### What this task involves
Your answer should hold every line of the records below that contains the string "else".

### Material provided
Definition main (argv : list string) (t0 t1 : Z) (fs : FS) : World :=
  let w0 := {| disk := snd (loadConfig fs); timeoutId := None;
               lastConfigCheck := t0; pending := []; nextId := 0;
               awaiting := 0 |} in
  runMonitor_begin t1 w0.
End Scheduler.

End SpeedMonitor.

(** ** monitor/api-server.ts *)

Module ApiServer.
Local Open Scope string_scope.
Local Open Scope list_scope.
Local Open Scope Z_scope.

Definition loadConfig (fs : FS) : Config * FS :=
  if negb (existsSync (CONFIG_FILE fs)) then
    let defaultConfig := {| intervalMinutes := 30%Q; others := [] |} in
    (defaultConfig,
     {| DATA_FILE := DATA_FILE fs; CONFIG_FILE := Stored defaultConfig |})
  else match readJSON (CONFIG_FILE fs) with
       | Some config => (config, fs)
       | None => ({| intervalMinutes := 30%Q; others := [] |}, fs)
       end.

(** [saveConfig(config: { intervalMinutes: number })] *)
Definition saveConfig (interval : number) (fs : FS) : FS :=
  {| DATA_FILE := DATA_FILE fs;
     CONFIG_FILE := Stored {| intervalMinutes := interval; others := [] |} |}.

(** The JSON objects the handlers pass to [res.json]. *)
Definition optional (k : string) (v : option string) : list (string * value) :=
  match v with
  | Some s => [(k, Str s)]
  | None => []
  end.

Definition jsonReading (r : SpeedResult) : value :=
  Obj ([("timestamp", Str (timestamp r)); ("download", Num (download r));
        ("upload", Num (upload r)); ("ping", Num (ping r));
        ("jitter", Num (jitter r))]
       ++ optional "server" (server r) ++ optional "isp" (isp r)).

Definition jsonConfig (c : Config) : value :=
  Obj (("intervalMinutes", Num (intervalMinutes c)) :: others c).

Definition jsonError (msg : string) : value := Obj [("error", Str msg)].

Record response : Type := { status : nat; body : value }.

(** [res.json(v)] and [res.status(code).json(v)] *)
Definition json (v : value) : response := {| status := 200; body := v |}.
Definition status_json (code : nat) (v : value) : response :=
  {| status := code; body := v |}.

(** [data[i]] on an array: [undefined] outside its bounds. *)
Definition index {A} (data : list A) (i : Z) : option A :=
  if i <? 0 then None else nth_error data (Z.to_nat i).

(** [app.get('/api/speed-data')] *)
Definition getSpeedData (fs : FS) : response :=
  if negb (existsSync (DATA_FILE fs)) then json (Arr [])
  else match readJSON (DATA_FILE fs) with
       | Some data => json (Arr (map jsonReading data))
       | None => status_json 500 (jsonError "Failed to load data")
       end.

(** [app.get('/api/speed-data/latest')] *)
Definition getLatest (fs : FS) : response :=
  if negb (existsSync (DATA_FILE fs)) then json Null
  else match readJSON (DATA_FILE fs) with
       | Some data =>
           let latest := index data (Z.of_nat (List.length data) - 1) in
           json match latest with
                | Some r => jsonReading r
                | None => Undefined
                end
       | None => status_json 500 (jsonError "Failed to load latest data")
       end.

(** [app.get('/api/config')] *)
Definition getConfig (fs : FS) : response * FS :=
  let (config, fs') := loadConfig fs in
  (json (jsonConfig config), fs').

(** [app.put('/api/config')]; [reqBody] is [req.body]. *)
Definition putConfig (reqBody : value) (fs : FS) : response * FS :=
  match destructure "intervalMinutes" reqBody with
  | None => (status_json 500 (jsonError "Failed to update config"), fs)
  | Some (Num interval) =>
      if ltb interval 1%Q || gtb interval 1440%Q then
        (status_json 400
           (jsonError "Invalid interval (must be 1-1440 minutes)"), fs)
      else
        (json (Obj [("success", Bool true);
                    ("intervalMinutes", Num interval)]),
         saveConfig interval fs)
  | Some _ =>
      (status_json 400
         (jsonError "Invalid interval (must be 1-1440 minutes)"), fs)
  end.

(** [app.delete('/api/speed-data')] *)
Definition deleteSpeedData (fs : FS) : response * FS :=
  (json (Obj [("success", Bool true)]),
   if existsSync (DATA_FILE fs)
   then {| DATA_FILE := Missing; CONFIG_FILE := CONFIG_FILE fs |}
   else fs).

Inductive request : Type :=
| GET_speed_data
| GET_speed_data_latest
| GET_config
| PUT_config (reqBody : value)
| DELETE_speed_data.

Definition handle (req : request) (fs : FS) : response * FS :=
  match req with
  | GET_speed_data => (getSpeedData fs, fs)
  | GET_speed_data_latest => (getLatest fs, fs)
  | GET_config => getConfig fs
  | PUT_config reqBody => putConfig reqBody fs
  | DELETE_speed_data => deleteSpeedData fs
  end.

End ApiServer.

(** ** The dashboard component

    Its interval form and what it selects from the data it has fetched.  The
    averages, which are floating-point sums, and the formatting of dates are
    left out. *)

Module Dashboard.

(** [updateConfig(config)] as [handleIntervalUpdate] calls it, with the config
    [{ intervalMinutes: interval }] of an integer [interval]. *)
Definition updateConfig (interval : Z) : ApiServer.request :=
  ApiServer.PUT_config
    (Obj [("intervalMinutes"%string, Num (inject_Z interval))]).

(** [handleIntervalUpdate]; [interval] is the value of
    [parseInt(intervalInput)], an integer or NaN ([None]).  The result is the
    request sent, if any. *)
Definition handleIntervalUpdate (interval : option Z)
  : option ApiServer.request :=
  match interval with
  | Some i => if (1 <=? i) && (i <=? 1440) then Some (updateConfig i) else None
  | None => None
  end.

Inductive TimeRange : Type :=
| range_24h
| range_7d
| range_all
| range_custom.

Record Slot : Type := { name : string; start : Z; stop : Z }.

(** The [timeSlots] of [timeSlotStats]; [stop] is the [end] of a slot. *)
Definition timeSlots : list Slot :=
  [{| name := "深夜 (00:00-03:00)"; start := 0; stop := 3 |};
   {| name := "早朝 (03:00-06:00)"; start := 3; stop := 6 |};
   {| name := "朝 (06:00-12:00)"; start := 6; stop := 12 |};
   {| name := "昼 (12:00-16:00)"; start := 12; stop := 16 |};
   {| name := "夕方 (16:00-20:00)"; start := 16; stop := 20 |};
   {| name := "夜 (20:00-24:00)"; start := 20; stop := 24 |}]%string.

### Result of the exercise
  else match readJSON (CONFIG_FILE fs) with
  if i <? 0 then None else nth_error data (Z.to_nat i).
  else match readJSON (DATA_FILE fs) with
  else match readJSON (DATA_FILE fs) with
      else
   else fs).
  | Some i => if (1 <=? i) && (i <=? 1440) then Some (updateConfig i) else None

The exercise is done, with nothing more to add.